Fast Fourier Transforms in Chapel
Doru Thom Popovici, Franz Franchetti (Carnegie-Mellon University)
Abstract: The fast Fourier transform (FFT) is an important building block for a
multitude of scientific applications from the High Performance
Computing (HPC) community. Rather than implementing the FFT from
scratch, application developers typically rely on pre-built and tuned
FFT libraries such as the Intel MKL or FFTW. These libraries obtain
performance by mapping efficient algorithms to the hardware features
of the architecture that they target. This presentation will give
insight in how we can map efficient recursive mixed-radix FFT
algorithms to the language features provided by Chapel to facilitate
parallel and distributed computation. The ultimate goal is to obtain
a competitive Chapel implementation of the FFT algorithm that can
achieve performance competitive with existing tuned libraries. To
achieve this goal we plan to understand and uncover the optimizations
that are required to bridge the performance gap between current Chapel
code and library code. We plan to apply the lessons learned from
building the Spiral autotuning and program generation system.
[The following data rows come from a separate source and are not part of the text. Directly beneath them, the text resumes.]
(** [pwrite]: [b] replaces the bytes from [offset] on; a hole before
    [offset] reads as zero bytes. *)
Definition written (offset : nat) (b c : list byte) : list byte :=
  resize offset x00 c ++ b ++ drop (offset + length b) c.

(** [os.File.Truncate]. *)
Definition Truncate (phi : faults) (path : string) (size : nat) (fs : filesystem)
  : option error * filesystem :=
  let fs := log (OpTruncate path size) fs in
  match truncate_fault phi with
  | Some e => (Some (ErrSys e), fs)
  | None => (None, modify path (truncated size) fs)
  end.

(** [os.File.WriteAt]: it loops on [pwrite] while bytes remain, so an
    empty [b] reaches no system call; a failure leaves the bytes written so
    far in the file. *)
Definition WriteAt (phi : faults) (path : string) (b : list byte) (offset : nat)
    (fs : filesystem) : option error * filesystem :=
  let fs := log (OpWriteAt path offset b) fs in
  match b with
  | [] => (None, fs)
  | _ :: _ =>
      match write_fault phi with
      | Some (n, e) =>
          (Some (ErrSys e),
           if decide (n = 0)%nat then fs else modify path (written offset (take n b)) fs)
      | None => (None, modify path (written offset b) fs)
      end
  end.

(** [os.File.Chmod]. *)
Definition Chmod (phi : faults) (path : string) (perm : N) (fs : filesystem)
  : option error * filesystem :=
  let fs := log (OpChmod path perm) fs in
  match chmod_fault phi with
  | Some e => (Some (ErrSys e), fs)
  | None =>
      (None, FS (alter (fun x => File (content x) perm (mtime x)) path (files fs))
                (dirs fs) (umask fs) (clock fs) (trace fs))
  end.

(** [fs.FileMode.Perm]: the nine permission bits. *)
Definition Perm (m : N) : N := N.land m 511.

(** A new file as [open(O_CREAT)] and [os.WriteFile] make it. *)
Definition create (path : string) (data : list byte) (perm : N) (fs : filesystem) : filesystem :=
  let now := S (clock fs) in
  FS (<[path := File data (N.ldiff (Perm perm) (umask fs)) now]> (files fs))
     (dirs fs) (umask fs) now (trace fs).

(** [os.OpenFile(path, os.O_RDWR|os.O_CREATE, perm)]: an existing file is
    opened as it is; a missing one is created empty when its directory
    exists, and the call fails with [ErrNotExist] when it does not. *)
Definition OpenFile `{Filepath} (phi : faults) (path : string) (perm : N) (fs : filesystem)
  : option error * filesystem :=
  match open_fault phi with
  | Some e => (Some (ErrSys e), fs)
  | None =>
      match files fs !! path with
      | Some _ => (None, fs)
      | None =>
          if decide (Dir path ∈ dirs fs)
          then (None, create path [] perm (log (OpCreate path perm) fs))
          else (Some ErrNotExist, fs)
      end
  end.
Lemma parseDiff_no_search_block_witness :
  parseDiff (nl ["<<<<<<< SEARCH"; "======="; "replacement"; ">>>>>>> REPLACE"]%string)
  = ([], [], Some (Errorf noSearchBlockMessage)).
Proof.
  destruct (parseDiff_no_search_block
              (nl ["<<<<<<< SEARCH"; "======="; "replacement"; ">>>>>>> REPLACE"]%string))
    as (_ & _ & _ & _ & _ & H).
  apply (H [] (str "<<<<<<< SEARCH") (str "=======")
           [str "replacement"; str ">>>>>>> REPLACE"]);
    try (vm_compute; reflexivity); repeat constructor.
Defined.

Lemma parseDiff_two_search_markers_witness :
  parseDiff (nl ["<<<<<<< SEARCH"; "old"; "<<<<<<< SEARCH"; "new"; "=======";
                 "x"; ">>>>>>> REPLACE"]%string)
  = (Join ([str "old"] ++ [str "new"]) lf, Join [str "x"] lf, None).
Proof.
  apply (parseDiff_two_search_markers
           (nl ["<<<<<<< SEARCH"; "old"; "<<<<<<< SEARCH"; "new"; "=======";
                "x"; ">>>>>>> REPLACE"]%string)
           [] (str "<<<<<<< SEARCH") [str "old"] (str "<<<<<<< SEARCH") [str "new"]
           (str "=======") [str "x"] (str ">>>>>>> REPLACE") []);
    try (vm_compute; reflexivity); try discriminate; repeat constructor.
Defined.

Lemma parseDiff_fragments_plain_witness :
  parseDiff (nl ["<<<<<<< SEARCH"; "def old_function():"; "    return 1"; "=======";
                 ">>>>>>> REPLACE"]%string)
    = (nl ["def old_function():"; "    return 1"]%string, [], None)
  /\ plainLines (Split (nl ["def old_function():"; "    return 1"]%string) lf)
  /\ plainLines (Split [] lf).
Proof.
  split; [vm_compute; reflexivity|].
  apply (parseDiff_fragments_plain
           (nl ["<<<<<<< SEARCH"; "def old_function():"; "    return 1"; "=======";
                ">>>>>>> REPLACE"]%string)).
  vm_compute. reflexivity.
Defined.

Lemma cut_app (delim : ascii) (s line rest : gostring) :
  cut delim s = Some (line, rest) -> s = line ++ rest.
Proof.
  revert line rest. induction s as [|c t IH]; intros line rest; [discriminate|].
  cbn [cut]. destruct (Ascii.eqb c delim).
  - intros H. now injection H as <- <-.
  - destruct (cut delim t) as [[l r]|] eqn:E; [|discriminate].
    intros H. injection H as <- <-. cbn [app]. f_equal. now apply IH.
Qed.
Lemma round_length (s : list Z) (kw : Z * Z) :
  length s = 8%nat -> length (sha256.round s kw) = 8%nat.
Proof.
  intros H. do 9 (destruct s as [|? s]; try discriminate H). reflexivity.
Qed.

Lemma fold_round_length (kws : list (Z * Z)) (s : list Z) :
  length s = 8%nat -> length (fold_left sha256.round kws s) = 8%nat.
Proof.
  revert s. induction kws as [|kw kws IH]; intros s H; simpl; [exact H|].
  apply IH, round_length, H.
Qed.

Lemma block_length (h blk : list Z) :
  length h = 8%nat -> length (sha256.block h blk) = 8%nat.
Proof.
  intros H. unfold sha256.block.
  rewrite length_map, length_combine, fold_round_length by exact H.
  rewrite H. reflexivity.
Qed.

Lemma blocks_length (n : nat) (h bs : list Z) :
  length h = 8%nat -> length (sha256.blocks n h bs) = 8%nat.
Proof.
  revert h bs. induction n as [|n IH]; intros h bs H; simpl; [exact H|].
  apply IH, block_length, H.
Qed.

Lemma flat_map_be32_length (ws : list Z) :
  length (flat_map sha256.bytes_of_be32 ws) = (4 * length ws)%nat.
Proof. induction ws as [|w ws IH]; simpl; [reflexivity|]. rewrite IH. lia. Qed.

Lemma Sum256_length (msg : list Z) : length (sha256.Sum256 msg) = 32%nat.
Proof.
  unfold sha256.Sum256. rewrite flat_map_be32_length, blocks_length; reflexivity.
Qed.

Lemma EncodeToString_length (src : list Z) :
  String.length (hex.EncodeToString src) = (2 * length src)%nat.
Proof. induction src as [|b src IH]; simpl; [reflexivity|]. rewrite IH. lia. Qed.

Lemma substring_0_length (n : nat) (s : string) :
  (n <= String.length s)%nat -> String.length (String.substring 0 n s) = n.
Proof.
  revert s. induction n as [|n IH]; intros s H.
  - now destruct s.
  - destruct s as [|c s]; simpl in *; [lia|]. rewrite IH; [reflexivity|lia].
Qed.

Lemma substring_Forall (P : ascii -> Prop) (n m : nat) (s : string) :
  Forall P (chars s) -> Forall P (chars (String.substring n m s)).
Proof.
  revert n m. induction s as [|c s IH]; intros n m H.
  - destruct n, m; simpl; auto.
  - inversion H; subst. destruct n as [|n]; [destruct m as [|m]|]; simpl; auto.
Qed.

Lemma get_In (n : nat) (s : string) (c : ascii) :
  String.get n s = Some c -> In c (chars s).
Proof.
  revert n. induction s as [|a s IH]; intros n H; simpl in *; [discriminate|].
  destruct n as [|n]; [left; congruence | right; eauto].
Qed.

Lemma digit_hex (n : Z) : In (hex.digit n) (chars hex.hextable).
Proof.
  unfold hex.digit. destruct (String.get _ _) as [c|] eqn:H.
  - exact (get_In _ _ _ H).
  - simpl. auto.
Qed.

Lemma EncodeToString_hex (src : list Z) :
  Forall (fun c => In c (chars hex.hextable)) (chars (hex.EncodeToString src)).
Proof.
  induction src as [|b src IH]; simpl; [constructor|].
  constructor; [apply digit_hex|]. constructor; [apply digit_hex | exact IH].
Qed.

(** X7: whatever the title and the message, [Hash] is a string of exactly
    16 characters, each of them one of [0123456789abcdef]. *)
Theorem X7_Hash_is_16_hex_digits (title message : string) :
  String.length (state.Hash title message) = 16%nat
  /\ Forall (fun c => In c (chars "0123456789abcdef")) (chars (state.Hash title message)).
Proof.
  unfold state.Hash. split.
  - apply substring_0_length. rewrite EncodeToString_length.
    unfold sha256.Sum. rewrite Sum256_length. lia.
  - apply substring_Forall, EncodeToString_hex.
Qed.

End HashFormat.

(* ===================================================================== *)
(** * Further properties of the fan-out notifier                         *)
(* ===================================================================== *)

Section FanOutGrowth.

Variable alert : check.Alert.t.

Local Abbreviation errors_of :=
  (fun res : option notifier.MultiError => from_option notifier.Errors [] res).

(** X8: [Add] appends: after [m.Add(n)], [Send] makes the calls of the
    former [m] and then one call on [n], and reports the former errors
    followed by the error of [n], if any; it returns [nil] exactly when the
    former [m] did and [n] does. *)
Theorem X8_Multi_Add_is_called_last (m : notifier.Multi.t) (n : notifier.Notifier) :
  let before := notifier.Multi.Send m alert in
  let after := notifier.Multi.Send (notifier.Multi.Add m n) alert in
  snd after = snd before ++ [(n, alert)]
  /\ errors_of (fst after)
     = errors_of (fst before)
       ++ match notifier.Send n alert with
          | Some err => [notifier.Name n +:+ ": " +:+ err]
          | None => []
          end
  /\ (fst after = None <-> fst before = None /\ notifier.Send n alert = None).
Proof.
  unfold notifier.Multi.Send, notifier.Multi.Add. simpl.
  rewrite !range_spec. simpl.
  rewrite omap_app, map_app. simpl.
  set (es := omap _ (notifier.Multi.notifiers m)).
  destruct (notifier.Send n alert) as [e|]; simpl.
  - rewrite length_app. simpl.
    destruct es as [|e0 es]; simpl.
    + repeat split; try discriminate. intros [_ H]. discriminate.
    + destruct (length es + 1)%nat eqn:Hl; [lia|]. simpl.
      repeat split; try discriminate. intros [H _]. discriminate.
  - rewrite !app_nil_r.
    destruct es as [|e0 es]; simpl; repeat split; auto; try discriminate.
    intros [H _]. discriminate.
Qed.

End FanOutGrowth.

(* ===================================================================== *)
(** * Further properties of the scheduler                                *)
(* ===================================================================== *)

Section Rounds.

Import scheduler.

Implicit Types (s : Scheduler) (env : Env) (c : check.Check.t) (b : Backoff).

Local Abbreviation failing :=
  (fun env : Env => exists err, run env = check.RunErr err).

Ltac outcome_cases H :=
  unfold executeCheck in H;
  repeat match type of H with
         | context [match ?x with _ => _ end] => destruct x eqn:?
         end;
  simplify_eq/=.

Ltac same_ledger :=
  repeat match goal with
         | Hs : state.ShouldAlert ?st ?io ?n ?h = (?st', _) |- _ =>
             let Hf := fresh in
             pose proof (ShouldAlert_fst st io n h) as Hf;
             rewrite Hs in Hf; simpl in Hf; subst st'; clear Hs
         end.
(** * Booking-and-payment backend (server.js and its three mongoose models)

    A shallow embedding of the request handlers of [server.js] and of the
    schemas under [models/].  The handlers are written in a small
    state-and-exception monad: a run starts from a document store and
    yields the store it leaves, the effects it had in order (data-store
    call, payment-gateway call, calendar call, mail, console line) and its
    completion: a response, or a JavaScript exception that escapes.

    The external collaborators (payment gateway, calendar API, SMTP, JWT
    library, the clock, the date parser, data-store failures) are the fields
    of an environment record [Env]: each is an oracle that answers a call
    with a value or with an exception.

    Numbers are IEEE 754 doubles with their correctly rounded operations,
    and a [Date] is a time value within the range of dates or an Invalid
    Date, so that [Math.round(price * 100)] and the end time of a meeting
    are computed as the program computes them.

    The three mongoose models are finite maps from ids to documents:
    [findById] returns the document or [null], [findByIdAndUpdate] sets the
    listed fields of the document if there is one, [create] inserts under an
    unused id, and any call may be rejected by the environment. *)

From Stdlib Require Import ZArith SpecFloat String Ascii List Bool Lia.
From stdpp Require Import gmap strings list fin_maps sorting.

Local Open Scope string_scope.
Local Open Scope list_scope.
Local Open Scope Z_scope.

(** ** Data model (models/Service.js, models/Slot.js, models/Reservation.js) *)

(** ObjectIds travel as strings (request bodies, session metadata). *)
Abbreviation Id := string.

(** [status: { enum: ['free','booked'] }] *)
Inductive SlotStatus := free | booked.

(** [status: { enum: ['pending','paid','cancelled'] }] *)
Inductive ReservationStatus := pending | paid | cancelled.

#[global] Instance SlotStatus_eq_dec : EqDecision SlotStatus.
Proof. solve_decision. Defined.

#[global] Instance ReservationStatus_eq_dec : EqDecision ReservationStatus.
Proof. solve_decision. Defined.

(** A JavaScript Number is an IEEE 754 double: a [spec_float] in the
    binary64 format (53 bits of precision, exponents below 1024), with the
    correctly rounded operations of the standard. *)
Abbreviation Number := spec_float.

Definition NaN : Number := S754_nan.

(** The Number nearest to an integer; exact up to 2^53. *)
Definition Number_of_Z (z : Z) : Number := binary_normalize 53 1024 z 0 false.

(** [x * y] and [x + y] on Numbers. *)
Definition Number_mul (x y : Number) : Number := SFmul 53 1024 x y.

Definition Number_add (x y : Number) : Number := SFadd 53 1024 x y.

(** A path of type [Number] that the schema does not require: the document
    may lack it, hold [null], or hold a double. *)
Inductive NumberField :=
| Absent
| Null
| Num (x : Number).

(** [ToNumber], as the arithmetic operators apply it: [undefined] is NaN and
    [null] is +0. *)
Definition ToNumber (v : NumberField) : Number :=
  match v with
  | Absent => NaN
  | Null => S754_zero false
  | Num x => x
  end.

(** ServiceSchema: [duration] and [price] are [Number] paths without
    [required]. *)
Record ServiceDoc := {
  title       : string;
  description : string;
  duration    : NumberField;
  price       : NumberField;
  mentorEmail : string
}.

(** SlotSchema.  A stored date is its number of milliseconds since the
    epoch. *)
Record SlotDoc := {
  slot_serviceId : option Id;
  start          : Z;
  end_           : option Z;
  slot_status    : SlotStatus
}.

(** ReservationSchema. *)
Record ReservationDoc := {
  serviceId       : Id;
  slotId          : Id;
  meetingLink     : option string;
  firstName       : string;
  lastName        : string;
  phone           : string;
  customerEmail   : string;
  status          : ReservationStatus;
  stripeSessionId : option string;
  createdAt       : Z
}.

(** The three collections. *)
Record Store := {
  services     : gmap string ServiceDoc;
  slots        : gmap string SlotDoc;
  reservations : gmap string ReservationDoc
}.
(** * MLIR analysis management: a shallow embedding of
      [mlir/Pass/AnalysisManager.h] and the properties of its caches.

    The header defines, bottom up,
    - [detail::PreservedAnalyses], a set of [TypeID]s,
    - [detail::AnalysisConcept] / [AnalysisModel<AnalysisT>], the type-erased
      holder of one analysis object,
    - [detail::AnalysisMap], the analyses cached for one operation,
    - [detail::NestedAnalysisMap], an [AnalysisMap] with the maps of the
      nested operations,
    - [AnalysisManager], a pointer to a [NestedAnalysisMap] handed to passes,
      and [ModuleAnalysisManager], the owner of the top-level map.

    Pointers to operations and analysis classes are positive numbers, the
    [SmallPtrSet] is a [gset], each [DenseMap] a [gmap].  Code that mutates
    its object is a function from the old object to the new one; the heap
    (the next free address) and the calls received by the pass instrumentor
    are threaded through as a [World].

    [AnalysisManager::nest] is declared in the header and defined elsewhere;
    it and the calls built on it ([getChildAnalysis]) are not embedded, nor
    are the overloads that take a derived operation type. *)

From stdpp Require Import gmap strings list fin_maps.

Set Warnings "-register-all".
Set Default Proof Using "Type".

(** ** Operations, analysis classes and their [TypeID]s *)

(** [Operation *]: the identity of an IR unit. *)
Definition Operation := positive.

(** An analysis class [AnalysisT] of the program, by its identity. *)
Definition AnalysisT := positive.

(** [TypeID]: one id per type.  Besides the analysis classes the header asks
    for the id of one more type, the private [PreservedAnalyses::AllAnalysesType]. *)
Inductive TypeID :=
  | AllAnalysesType
  | TypeID_of (T : AnalysisT).

#[global] Instance TypeID_eq_dec : EqDecision TypeID.
Proof. solve_decision. Defined.

#[global] Instance TypeID_countable : Countable TypeID.
Proof.
  refine (inj_countable'
            (fun id => match id with AllAnalysesType => None | TypeID_of T => Some T end)
            (fun o => match o with None => AllAnalysesType | Some T => TypeID_of T end) _).
  by intros [].
Defined.

(** [TypeID::get<AnalysisT>()]. *)
Definition TypeID_get (T : AnalysisT) : TypeID := TypeID_of T.
(** The labels of a frame after [df[name] = v]. *)
Definition add_label (labels : list string) (name : string) : list string :=
  if string_in name labels then labels else labels ++ [name].

(** Row [i] of a list of columns. *)
Definition row_at (vs : list (list cell)) (i : nat) : list cell :=
  map (fun c => nth i c (Float 0)) vs.

(* ===================================================================== *)
(** * The world: files, log, console, clock *)
(* ===================================================================== *)

(** The four test-set metrics kept for a model. *)
Record metrics : Type := mkMetrics {
  auc : Q;
  precision : Q;
  recall : Q;
  f1 : Q
}.

(** [datetime.now()] *)
Record datetime : Type := mkDatetime {
  year : N; month : N; day : N;
  hour : N; minute : N; second : N
}.

(** [model_info] of [evaluate_models]. *)
Record model_info : Type := mkModelInfo {
  model_name : string;
  training_date : string;
  info_metrics : metrics;
  feature_count : nat
}.

Inductive level : Type := INFO | ERROR.

(** What a file holds. *)
Inductive artifact (model : Type) : Type :=
| Csv (df : DataFrame)
| Pickle (m : model)
| Figure (title : string)
| ImportanceCsv (ranking : list (string * Q))
| ComparisonCsv (table : list (string * metrics))
| ModelInfoCsv (info : model_info).
Arguments Csv {model} df.
Arguments Pickle {model} m.
Arguments Figure {model} title.
Arguments ImportanceCsv {model} ranking.
Arguments ComparisonCsv {model} table.
Arguments ModelInfoCsv {model} info.

Record world (model : Type) : Type := mkWorld {
  files : list (string * artifact model);
  log : list (level * string);
  stdout : list string;
  now : datetime
}.
Arguments files {model} w.
Arguments log {model} w.
Arguments stdout {model} w.
Arguments now {model} w.
Arguments mkWorld {model} files log stdout now.

Fixpoint read_file {model} (path : string)
  (fs : list (string * artifact model)) : option (artifact model) :=
  match fs with
  | [] => None
  | (p, a) :: r => if String.eqb p path then Some a else read_file path r
  end.

(** Writing a file replaces what the path held. *)
Definition write_file {model} (path : string) (a : artifact model)
  (fs : list (string * artifact model)) : list (string * artifact model) :=
  (path, a) :: filter (fun pa => negb (String.eqb (fst pa) path)) fs.

(** A computation in a world: its outcome and the world it leaves. *)
Definition M (model A : Type) : Type := world model -> result A * world model.

Definition ret {model A} (a : A) : M model A := fun w => (Ok a, w).

Definition bind {model A B} (c : M model A) (k : A -> M model B)
  : M model B :=
  fun w =>
    match c w with
    | (Ok a, w') => k a w'
    | (Raise e, w') => (Raise e, w')
    end.

Definition raise {model A} (e : exn) : M model A := fun w => (Raise e, w).

(** A pure computation that may raise. *)
Definition lift {model A} (r : result A) : M model A := fun w => (r, w).

(** [try: c  except Exception as e: h e] *)
Definition try_except {model A} (c : M model A) (h : exn -> M model A)
  : M model A :=
  fun w =>
    match c w with
    | (Ok a, w') => (Ok a, w')
    | (Raise e, w') => h e w'
    end.

(** The value a computation returned, if it returned. *)
Definition outcome {model A} (rw : result A * world model) : option A :=
  match fst rw with
  | Ok a => Some a
  | Raise _ => None
  end.

(** The record in [models/model_info.csv], if the file holds one. *)
Definition recorded_info {model} (w : world model) : option model_info :=
  match read_file "models/model_info.csv" (files w) with
  | Some (ModelInfoCsv info) => Some info
  | _ => None
  end.

Declare Scope M_scope.
Delimit Scope M_scope with M.
Notation "x <- c ;; k" := (bind c (fun x => k))
  (at level 61, c at next level, right associativity) : M_scope.
Notation "' p <- c ;; k" := (bind c (fun x => match x with p => k end))
  (at level 61, p pattern, c at next level, right associativity) : M_scope.
Notation "c ;; k" := (bind c (fun _ => k))
  (at level 61, right associativity) : M_scope.

Definition logging {model} (l : level) (msg : string) : M model unit :=
  fun w => (Ok tt, mkWorld (files w) (log w ++ [(l, msg)]) (stdout w) (now w)).

Definition print {model} (msg : string) : M model unit :=
  fun w => (Ok tt, mkWorld (files w) (log w) (stdout w ++ [msg]) (now w)).

Definition save {model} (path : string) (a : artifact model) : M model unit :=
  fun w =>
    (Ok tt, mkWorld (write_file path a (files w)) (log w) (stdout w) (now w)).

Definition datetime_now {model} : M model datetime := fun w => (Ok (now w), w).

(** [pd.read_csv(path)] *)
Definition read_csv {model} (path : string) : M model DataFrame :=
  fun w =>
    match read_file path (files w) with
    | Some (Csv df) => (Ok df, w)
    | Some _ => (Raise (ValueError "Error tokenizing data"), w)
    | None => (Raise (FileNotFoundError path), w)
    end.

(** [df.to_csv(path, index=False)] *)
Definition to_csv {model} (df : DataFrame) (path : string) : M model unit :=
  save path (Csv df).

(* ===================================================================== *)
(** * config.py *)
(* ===================================================================== *)

Module config.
A Preliminary Performance Comparison of Chapel to MPI and MPI/OpenMP
Laura Brown (US Army Engineer Research and Development Center)
Abstract: As the High Performance Computing community moves toward peta- and
exascale computing, we need to begin evaluating alternatives, such as
Chapel, to MPI for parallel computing in order to achieve optimal
efficiency and scalability on large HPC systems. Any viable
alternatives, though, will need to be easy to use and provide
comparable (or better) performance to MPI. As part of a larger study
of parallel programming languages, I translated a small, non-trivial
program into Chapel and evaluated its performance on a large
production system. Then, these results were compared to the observed
performance of runs made with MPI and MPI/OpenMP versions of this
program. This talk will discuss the outcome of this study, along with
my initial impressions of Chapel as a usable parallel programming
Data flow programming—a high performance and highly
complicated programming concept?
Jens Breitbart (Technische Universität München)
Abstract: This talk gives a short introduction to GASPI, which is a low-level
one-sided communication library using similar synchronization
mechanisms as are available in Chapel. GASPI has been developed with
a strict focus on performance, and applications using GASPI often beat
tuned MPI applications. However, most users have been unable to
utilize the power of the library due to the complexity that arises
from the synchronization primitives. The talk will focus on the issue
that the users faced when using GASPI and how Chapel may provide a
better end-user while still providing high performance.
If you can dodge a wrench, you can dodge a ball
Dylan Stark, George Stelle (Sandia National Laboratories)
Abstract: This talk will focus on the importance of low-level runtime
configuration choices for achieving high performance, and how
application and node architecture can necessitate different choices.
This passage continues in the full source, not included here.